The quarterly dividend was cut to 4 Canadian cents a share from 18 cents previously, the company said in a release Thursday. Calgary-based TransAlta doesn’t expect to raise equity this year as the reduced dividend will “strengthen its balance sheet.” The utility plans to raise debt to fund $400 million of obligations maturing in 2017.
“The actions we are taking today are prudent and proactive steps that will maximize our long-term financial flexibility,” Dawn Farrell, chief executive officer, said in the release. “We are taking action now to ensure we can manage our transition from a position of strength.”

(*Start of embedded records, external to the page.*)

(** * plumadriver: the session protocol engine, embedded in Rocq

    The development follows two source files of the repository:
    - the module of the class [Session] (the capability negotiation, the
      timeouts store and the element locator), and
    - [Browser.ts] together with [CookieValidator] (the browser options and
      the cookie store).

    JavaScript values are embedded as an inductive type, plain objects as
    association lists in insertion order (the order [Object.keys] reports),
    [throw] as the error case of a result monad, and mutable state by explicit
    state passing. *)

From Stdlib Require Import ZArith QArith Ascii.
From stdpp Require Import base option list strings pretty gmap fin_maps.

#[local] Set Warnings "-register-all".
Local Close Scope Q_scope.

(** ** JavaScript values *)

(** A JavaScript number: a finite value (every double is a rational), or one
    of the three non-finite ones. *)
Inductive number : Type :=
| Fin (q : Q)
| NaN
| PosInf
| NegInf.

(** The time value of a [Date] object, in milliseconds since the epoch;
    [None] is the time value [NaN] of an invalid date. *)
Definition timevalue : Type := option Z.

Inductive value : Type :=
| VUndefined
| VNull
| VBool (b : bool)
| VNum (n : number)
| VStr (s : string)
| VDate (t : timevalue)
| VArr (items : list value)
| VObj (fields : list (string * value)).
Lemma singleLine_cons c t :
  singleLine (String c t) = true -> c <> LF /\ singleLine t = true.
Proof.
  cbn. intros [Hc Ht]%andb_true_iff. split; [|done].
  intros ->. by rewrite Ascii.eqb_refl in Hc.
Qed.

(** In a single line followed by an empty line, the empty line is the first
    one. *)
Lemma index_other_other t rest :
  singleLine t = true ->
  index 0 emptyLineOther (t +:+ emptyLineOther +:+ rest) = Some (String.length t).
Proof.
  induction t as [|c t IH]; intros Ht.
  - rewrite append_nil. unfold emptyLineOther. rewrite !append_cons, append_nil.
    cbn [index]. by rewrite !prefix_cons_eq, prefix_nil.
  - apply singleLine_cons in Ht as [Hc Ht]. rewrite append_cons.
    rewrite index_cons_skip; [by rewrite IH|].
    apply prefix_cons_ne. congruence.
Qed.

Lemma index_windows_other t rest j :
  singleLine t = true ->
  index 0 emptyLineWindows (t +:+ emptyLineOther +:+ rest) = Some j -> String.length t < j.
Proof.
  revert j. induction t as [|c t IH]; intros j Ht.
  - unfold emptyLineOther. rewrite !append_cons, !append_nil. rewrite index_cons_skip by (by apply prefix_cons_ne).
    intros (n & Hn & ->)%fmap_Some. cbn. lia.
  - apply singleLine_cons in Ht as [Hc Ht]. rewrite append_cons.
    rewrite index_cons_skip.
    + intros (n & Hn & ->)%fmap_Some. cbn. apply IH in Hn; [lia|done].
    + unfold emptyLineWindows. destruct (Ascii.ascii_dec CR c) as [<-|];
        [rewrite prefix_cons_eq|by apply prefix_cons_ne].
      destruct t as [|c2 t]; unfold emptyLineOther; rewrite ?append_cons, ?append_nil.
      * rewrite prefix_cons_eq. by apply prefix_cons_ne.
      * apply singleLine_cons in Ht as [Hc2 _]. apply prefix_cons_ne. congruence.
Qed.

Lemma index_windows_windows t rest :
  singleLine t = true ->
  index 0 emptyLineWindows (t +:+ emptyLineWindows +:+ rest) = Some (String.length t).
Proof.
  induction t as [|c t IH]; intros Ht.
  - rewrite append_nil. unfold emptyLineWindows. rewrite !append_cons, append_nil.
    cbn [index]. by rewrite !prefix_cons_eq, prefix_nil.
  - apply singleLine_cons in Ht as [Hc Ht]. rewrite append_cons.
    rewrite index_cons_skip; [by rewrite IH|].
    unfold emptyLineWindows. destruct (Ascii.ascii_dec CR c) as [<-|];
      [rewrite prefix_cons_eq|by apply prefix_cons_ne].
    destruct t as [|c2 t]; rewrite ?append_cons, ?append_nil.
    + by apply prefix_cons_ne.
    + apply singleLine_cons in Ht as [Hc2 _]. apply prefix_cons_ne. congruence.
Qed.

Lemma index_other_windows t rest j :
  singleLine t = true ->
  index 0 emptyLineOther (t +:+ emptyLineWindows +:+ rest) = Some j -> String.length t < j.
Proof.
  revert j. induction t as [|c t IH]; intros j Ht.
  - unfold emptyLineWindows. rewrite !append_cons, !append_nil.
    rewrite index_cons_skip by (by apply prefix_cons_ne).
    intros (n & Hn & ->)%fmap_Some. cbn. lia.
  - apply singleLine_cons in Ht as [Hc Ht]. rewrite append_cons.
    rewrite index_cons_skip by (apply prefix_cons_ne; congruence).
    intros (n & Hn & ->)%fmap_Some. cbn. apply IH in Hn; [lia|done].
Qed.

Lemma length_append s1 s2 : String.length (s1 +:+ s2) = String.length s1 + String.length s2.
Proof.
  induction s1 as [|c s1 IH]; [done|]. rewrite append_cons.
  change (S (String.length (s1 +:+ s2)) = S (String.length s1 + String.length s2)).
  by rewrite IH.
Qed.

Lemma substring_all s : substring 0 (String.length s) s = s.
Proof.
  induction s as [|c s IH]; [done|].
  change (String c (substring 0 (String.length s) s) = String c s). by rewrite IH.
Qed.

TransAlta, which has more than 70 power plants in Canada, the U.S. and Australia, said it will negotiate with the government of Alberta to “ensure the company has the certainty and capacity” to invest in clean power. The stock fell 1 cent to C$4.36 in Toronto on Thursday and is down 60 percent in the past year.
Alberta, home to Canada’s oil sands and the largest carbon polluter among provinces, will need to replace about 6,000 megawatts of coal generation capacity with cleaner fuel sources such as wind and natural gas to meet the government’s goal of 30 percent renewable energy and a coal phaseout by 2030.